Phosphorus (P) is one of the main plant nutrients, and its deficiency substantially reduces plant growth. Therefore, farmers in Germany were advised to establish P reserves in low-P soils by applying amounts of P that greatly exceeded the plant P demand and removal. The basic concept of this recommendation was to sustain the current biomass production by these soil P reserves that were thought to be optimal for plant growth. The relationship between the soil reserves of plant-available P and biomass productivity was established by the definition of “nutrient availability classes” based on the topsoil tests of P soluble in calcium acetate/calcium lactate (CAL) or double-lactate (DL) (Kerschberger et al. 1997; Kuchenbuch and Buczko 2011). When soils had reached their “optimal” P level, it was recommended to maintain these levels by re-application of the amount of P lost by its removal from harvested plant products. However, the soil P levels for optimal plant growth are a subject of permanent debate (Köster and Schachtschabel 1983; Taube et al. 2015). Recent results of these discussions (summarized in Taube et al. 2015) therefore suggest to reduce the recommended optimal range for lactate-soluble soil P from now 4.5 to 9.0 mg P 100 g soil−1 to 3.0 to 6.0 mg P 100 g soil−1 in the future.

Nevertheless, the up to now recommended strategy caused highly positive P input–output balances up to the 1980s. At this time, plant production did not focus on the negative consequences of P losses on surface water quality. Although the average P input–output balances were significantly reduced from the 1990s, most soils in Germany are sufficiently or even highly supplied with plant-available P (Tóth et al. 2014; Claassen et al. 2015). The latter is specifically true for the regions with intensive livestock husbandry. This “legacy P” poses high and long-term risks to water bodies (Sharpley et al. 2013).

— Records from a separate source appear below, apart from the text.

(* ===== verification/Postgres.v ===== *)
(** * The Postgres backend (plugins/database/postgres/bin/postgres_plugin.cc)

    [PostgresPlugin] opens a libpq connection from its configuration, runs statements on it and
    hands the outcome to a callback as one string, and keeps a [search_documents] table as a search
    provider.

    - libpq and the server are not part of the repository: they are the class [PgClient].
      [PQresultStatus] and the accessors of a result are the constructors of [PGresult]; a result's
      rows have one cell per column.
    - [c_str] is the text libpq sees: a C string ends at the first NUL.
    - A callback may throw; [exec] catches and calls it again, so a call has a list of replies.
      Other exceptions (allocation failure) are not modelled.
    - [core::events::publish] and [host.log] append to logs; [core::logger] is left out. *)

From stdpp Require Import base strings list sets.
From Stdlib Require Import ZArith Lia Ascii.
From S2P Require Import Prelude Text Json SqlPostgres Search.

Open Scope string_scope.
Open Scope list_scope.
Open Scope Z_scope.

(** ** libpq *)

Inductive PGresult :=
  | PGRES_TUPLES_OK (names : list text) (rows : list (list (option text)))
  | PGRES_COMMAND_OK (tuples : text)
  | PGRES_FATAL_ERROR (message : text).

Class PgClient := {
  pg_conn : Type;
  (** The connection, or the message of [PQerrorMessage]. *)
  PQconnectdb : text -> pg_conn + text;
  PQexec : pg_conn -> text -> pg_conn * PGresult;
}.

(** ** Text helpers of the plugin *)

Definition escape_sql_literal (value : text) : text :=
  value ≫= fun character =>
    if eqc character apostrophe then [apostrophe; apostrophe] else [character].

Definition escape_json (value : text) : text :=
  value ≫= fun character =>
    if eqc character quote_char then [backslash; quote_char]
    else if eqc character backslash then [backslash; backslash]
    else if eqc character newline then [backslash; "n"%char]
    else if eqc character carriage_return then [backslash; "r"%char]
    else if eqc character tab then [backslash; "t"%char]
    else if (byte_of_char character <? 0x20) then unicode_escape character
    else [character].

Definition cell_json (cell : option text) : text :=
  match cell with
  | None => chars "null"
  | Some value => quote_char :: escape_json value ++ [quote_char]
  end.

Definition row_json (names : list text) (row : list (option text)) : text :=
  open_brace
  :: join [","%char]
       (zip_with (fun name cell => quote_char :: escape_json name ++ quote_char :: ":"%char :: cell_json cell)
          names row)
  ++ [close_brace].

Definition rows_to_json (names : list text) (rows : list (list (option text))) : text :=
  open_bracket :: join [","%char] (row_json names <$> rows) ++ [close_bracket].

Section Plugin.
Context `{PgClient}.

Record PostgresPlugin := {
  m_conn : option pg_conn;
  pg_events : list (string * list (string * text));
  pg_host_log : list (Z * text);
}.

Definition new_plugin : PostgresPlugin := {| m_conn := None; pg_events := []; pg_host_log := [] |}.

Definition with_conn (c : option pg_conn) (p : PostgresPlugin) : PostgresPlugin :=
  {| m_conn := c; pg_events := pg_events p; pg_host_log := pg_host_log p |}.
Definition publish (event : string * list (string * text)) (p : PostgresPlugin) : PostgresPlugin :=
  {| m_conn := m_conn p; pg_events := pg_events p ++ [event]; pg_host_log := pg_host_log p |}.
(** [host.log], when the host has one. *)
Definition host_log (has_log : bool) (level : Z) (message : text) (p : PostgresPlugin) : PostgresPlugin :=
  if has_log
  then {| m_conn := m_conn p; pg_events := pg_events p; pg_host_log := pg_host_log p ++ [(level, message)] |}
  else p.

(** The callback inside the [try]: when it throws, the handler publishes and calls it with [""]. *)
Definition call_or_catch (throws : text -> bool) (reply : text) (event : string * list (string * text))
    (p : PostgresPlugin) : PostgresPlugin * list text :=
  if throws reply then (publish event p, [reply; []]) else (p, [reply]).

Definition exec (throws : text -> bool) (sql : text) (p : PostgresPlugin) : PostgresPlugin * list text :=
  match m_conn p with
  | None => (p, [[]])
  | Some conn =>
      let '(conn', result) := PQexec conn (c_str sql) in
      let p1 := with_conn (Some conn') p in
      let threw := ("postgres.exec.exception", [("sql", sql)]) in
      match result with
      | PGRES_TUPLES_OK names rows => call_or_catch throws (rows_to_json names rows) threw p1
      | PGRES_COMMAND_OK _ => call_or_catch throws (chars "ok") threw p1
      | PGRES_FATAL_ERROR message =>
          call_or_catch throws [] threw
            (publish ("postgres.exec.failed", [("sql", sql); ("error", message)]) p1)
      end
  end.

However, negative P balances were established specifically in the arable farms without animal husbandry during the last decades. In the last 10 years, the import and consumption of mineral P fertilizer in Germany remained more or less constant at a level where the P input to the agricultural land was lower than the P removal by the harvest products (Eurostat 2016). In soils where P application was decreased or even omitted in the last decades, the P availability might have become too low for an optimal crop production. For such situations, it still remains to be determined how long these soil P reserves allow for adequate crop yields and what concentrations of soil P are required for optimal crop production. In addition, to avoid further environmental risks by P losses, it is crucial to answer whether low-P soils should be stocked up with new P reserves, or whether sufficient crop production is possible at soil P levels relatively lower than the currently recommended levels.

In German soils, most of the P is adsorbed to aluminum or iron oxides and hydroxides, bound as calcium-phosphates, or present in organic forms (Sims and Pierzynski 2005). The soil pH plays an important role in influencing the plant availability of P. Therefore, besides the application of adequate P amounts, the application of lime needs to be considered for optimizing the soil pH.

Under P shortage, plant species employ a number of different adaptation strategies to overcome or alleviate its deficiency (Raghothama 1999; Hinsinger 2001; Ho et al. 2005). These mechanisms include morphological adaptations, e.g., changes in root-length densities or symbiosis with mycorrhizal fungi as well as chemical mobilization of the sparingly soluble P by root exudates with an aim of increasing P acquisition. The efficiency of these adaptation strategies differs among various plant species.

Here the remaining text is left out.